### Problem to work on:
In the listing below, the answer starts at the line that has "U+0130 (capital I" and stops after the line that has "match toLowerUnit c, toLowerCase"; please repeat that part exactly and nothing more.

****

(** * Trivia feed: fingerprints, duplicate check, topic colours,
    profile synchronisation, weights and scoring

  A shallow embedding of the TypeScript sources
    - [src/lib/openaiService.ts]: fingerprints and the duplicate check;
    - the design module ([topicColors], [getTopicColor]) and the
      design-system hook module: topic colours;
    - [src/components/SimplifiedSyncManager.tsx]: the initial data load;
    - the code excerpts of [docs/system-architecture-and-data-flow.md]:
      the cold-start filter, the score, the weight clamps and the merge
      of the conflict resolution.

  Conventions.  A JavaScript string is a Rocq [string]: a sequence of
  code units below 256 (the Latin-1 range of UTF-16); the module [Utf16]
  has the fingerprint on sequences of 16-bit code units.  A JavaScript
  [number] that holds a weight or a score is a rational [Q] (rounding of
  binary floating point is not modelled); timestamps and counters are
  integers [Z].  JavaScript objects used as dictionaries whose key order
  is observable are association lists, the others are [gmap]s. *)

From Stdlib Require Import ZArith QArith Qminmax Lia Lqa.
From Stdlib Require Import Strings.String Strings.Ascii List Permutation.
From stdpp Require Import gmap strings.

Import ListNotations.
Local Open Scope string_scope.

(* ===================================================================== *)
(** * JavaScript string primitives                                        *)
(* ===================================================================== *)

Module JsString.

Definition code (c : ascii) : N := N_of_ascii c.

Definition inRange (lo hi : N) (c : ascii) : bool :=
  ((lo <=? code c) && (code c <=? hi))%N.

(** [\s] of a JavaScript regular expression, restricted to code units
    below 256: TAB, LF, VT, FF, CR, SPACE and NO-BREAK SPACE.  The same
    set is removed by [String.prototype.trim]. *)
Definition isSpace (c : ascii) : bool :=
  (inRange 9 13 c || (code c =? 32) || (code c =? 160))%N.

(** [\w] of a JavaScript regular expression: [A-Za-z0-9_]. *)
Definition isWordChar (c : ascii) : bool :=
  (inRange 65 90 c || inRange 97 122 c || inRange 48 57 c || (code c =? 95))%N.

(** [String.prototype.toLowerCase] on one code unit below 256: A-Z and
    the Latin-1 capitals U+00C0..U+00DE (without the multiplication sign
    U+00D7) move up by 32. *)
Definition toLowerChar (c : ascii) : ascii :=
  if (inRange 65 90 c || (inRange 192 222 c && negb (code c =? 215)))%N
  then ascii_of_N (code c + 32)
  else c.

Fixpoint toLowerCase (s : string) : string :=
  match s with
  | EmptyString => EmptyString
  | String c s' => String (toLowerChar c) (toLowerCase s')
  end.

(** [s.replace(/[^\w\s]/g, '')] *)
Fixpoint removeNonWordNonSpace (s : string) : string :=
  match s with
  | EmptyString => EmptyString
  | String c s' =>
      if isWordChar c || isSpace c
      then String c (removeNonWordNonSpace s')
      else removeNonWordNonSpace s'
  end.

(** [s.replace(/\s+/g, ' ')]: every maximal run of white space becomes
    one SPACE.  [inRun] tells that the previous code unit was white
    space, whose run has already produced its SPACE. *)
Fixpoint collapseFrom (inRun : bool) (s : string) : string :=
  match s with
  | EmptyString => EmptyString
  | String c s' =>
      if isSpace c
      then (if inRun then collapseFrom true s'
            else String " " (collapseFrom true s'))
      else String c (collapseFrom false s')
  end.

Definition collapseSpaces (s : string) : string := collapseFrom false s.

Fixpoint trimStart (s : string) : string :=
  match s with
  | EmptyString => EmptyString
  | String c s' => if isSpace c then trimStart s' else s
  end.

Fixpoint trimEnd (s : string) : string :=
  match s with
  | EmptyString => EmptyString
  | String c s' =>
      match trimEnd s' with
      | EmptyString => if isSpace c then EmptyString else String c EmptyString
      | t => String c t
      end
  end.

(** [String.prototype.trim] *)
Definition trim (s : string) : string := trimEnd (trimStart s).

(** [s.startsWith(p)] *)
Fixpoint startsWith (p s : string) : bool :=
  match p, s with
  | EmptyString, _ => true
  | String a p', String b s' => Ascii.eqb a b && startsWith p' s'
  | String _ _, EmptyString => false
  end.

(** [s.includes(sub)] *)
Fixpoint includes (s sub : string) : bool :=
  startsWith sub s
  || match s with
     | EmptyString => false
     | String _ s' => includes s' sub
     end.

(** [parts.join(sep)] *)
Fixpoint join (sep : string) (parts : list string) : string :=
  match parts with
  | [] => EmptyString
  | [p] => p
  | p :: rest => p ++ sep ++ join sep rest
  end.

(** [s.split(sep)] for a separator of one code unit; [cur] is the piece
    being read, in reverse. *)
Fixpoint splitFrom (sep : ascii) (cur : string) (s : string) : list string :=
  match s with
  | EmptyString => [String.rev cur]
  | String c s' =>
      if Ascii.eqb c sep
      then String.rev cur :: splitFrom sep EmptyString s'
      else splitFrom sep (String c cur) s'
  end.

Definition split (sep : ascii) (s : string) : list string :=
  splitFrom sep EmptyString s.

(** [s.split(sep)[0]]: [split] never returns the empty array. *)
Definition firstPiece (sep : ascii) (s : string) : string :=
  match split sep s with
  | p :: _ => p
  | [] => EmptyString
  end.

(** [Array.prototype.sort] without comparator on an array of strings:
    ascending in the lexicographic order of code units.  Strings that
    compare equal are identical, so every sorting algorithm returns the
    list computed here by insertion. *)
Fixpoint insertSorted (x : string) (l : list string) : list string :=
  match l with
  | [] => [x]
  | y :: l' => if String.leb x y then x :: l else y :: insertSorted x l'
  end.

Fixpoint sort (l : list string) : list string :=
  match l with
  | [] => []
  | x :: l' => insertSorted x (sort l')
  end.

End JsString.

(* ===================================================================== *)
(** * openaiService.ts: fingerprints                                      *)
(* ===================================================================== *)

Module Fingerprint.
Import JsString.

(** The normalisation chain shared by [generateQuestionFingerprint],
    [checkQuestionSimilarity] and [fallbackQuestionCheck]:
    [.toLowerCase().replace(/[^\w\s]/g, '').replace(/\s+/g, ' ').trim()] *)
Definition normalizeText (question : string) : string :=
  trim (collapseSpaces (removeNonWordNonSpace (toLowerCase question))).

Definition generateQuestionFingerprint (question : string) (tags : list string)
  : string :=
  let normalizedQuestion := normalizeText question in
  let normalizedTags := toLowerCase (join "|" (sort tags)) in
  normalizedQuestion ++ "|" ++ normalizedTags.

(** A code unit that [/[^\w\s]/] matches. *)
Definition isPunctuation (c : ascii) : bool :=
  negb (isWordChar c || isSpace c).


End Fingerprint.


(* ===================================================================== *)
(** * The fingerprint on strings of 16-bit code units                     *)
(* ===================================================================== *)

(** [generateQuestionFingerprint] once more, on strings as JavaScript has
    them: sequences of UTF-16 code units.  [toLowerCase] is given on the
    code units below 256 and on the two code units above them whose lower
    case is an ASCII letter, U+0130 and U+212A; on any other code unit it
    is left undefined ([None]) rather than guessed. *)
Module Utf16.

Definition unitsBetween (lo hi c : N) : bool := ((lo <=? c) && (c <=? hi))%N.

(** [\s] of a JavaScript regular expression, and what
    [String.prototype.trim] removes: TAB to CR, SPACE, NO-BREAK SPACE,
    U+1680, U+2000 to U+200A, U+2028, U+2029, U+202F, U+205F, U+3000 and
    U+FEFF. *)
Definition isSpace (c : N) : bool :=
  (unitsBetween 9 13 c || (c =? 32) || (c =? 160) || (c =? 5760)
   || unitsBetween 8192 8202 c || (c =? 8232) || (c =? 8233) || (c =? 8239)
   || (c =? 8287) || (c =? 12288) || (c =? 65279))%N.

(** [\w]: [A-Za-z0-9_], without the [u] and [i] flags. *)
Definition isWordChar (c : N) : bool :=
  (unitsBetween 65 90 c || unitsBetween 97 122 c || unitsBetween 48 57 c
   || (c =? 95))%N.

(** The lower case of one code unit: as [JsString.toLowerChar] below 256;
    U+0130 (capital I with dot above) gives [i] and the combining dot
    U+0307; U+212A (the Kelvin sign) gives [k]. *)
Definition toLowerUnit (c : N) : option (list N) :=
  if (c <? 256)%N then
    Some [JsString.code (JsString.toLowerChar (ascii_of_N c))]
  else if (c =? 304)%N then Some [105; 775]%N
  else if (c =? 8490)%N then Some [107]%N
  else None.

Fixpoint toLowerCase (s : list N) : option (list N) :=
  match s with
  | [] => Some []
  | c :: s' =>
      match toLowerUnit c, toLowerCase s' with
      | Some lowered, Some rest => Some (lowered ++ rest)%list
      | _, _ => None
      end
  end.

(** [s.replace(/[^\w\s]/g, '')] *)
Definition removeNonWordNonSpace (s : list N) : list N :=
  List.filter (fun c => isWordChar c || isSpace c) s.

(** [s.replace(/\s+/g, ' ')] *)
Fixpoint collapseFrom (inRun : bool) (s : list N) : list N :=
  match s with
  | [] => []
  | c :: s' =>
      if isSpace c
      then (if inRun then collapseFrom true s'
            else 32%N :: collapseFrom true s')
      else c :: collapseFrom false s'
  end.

****

### Answer to this exercise:
    U+0130 (capital I with dot above) gives [i] and the combining dot
    U+0307; U+212A (the Kelvin sign) gives [k]. *)
Definition toLowerUnit (c : N) : option (list N) :=
  if (c <? 256)%N then
    Some [JsString.code (JsString.toLowerChar (ascii_of_N c))]
  else if (c =? 304)%N then Some [105; 775]%N
  else if (c =? 8490)%N then Some [107]%N
  else None.

Fixpoint toLowerCase (s : list N) : option (list N) :=
  match s with
  | [] => Some []
  | c :: s' =>
      match toLowerUnit c, toLowerCase s' with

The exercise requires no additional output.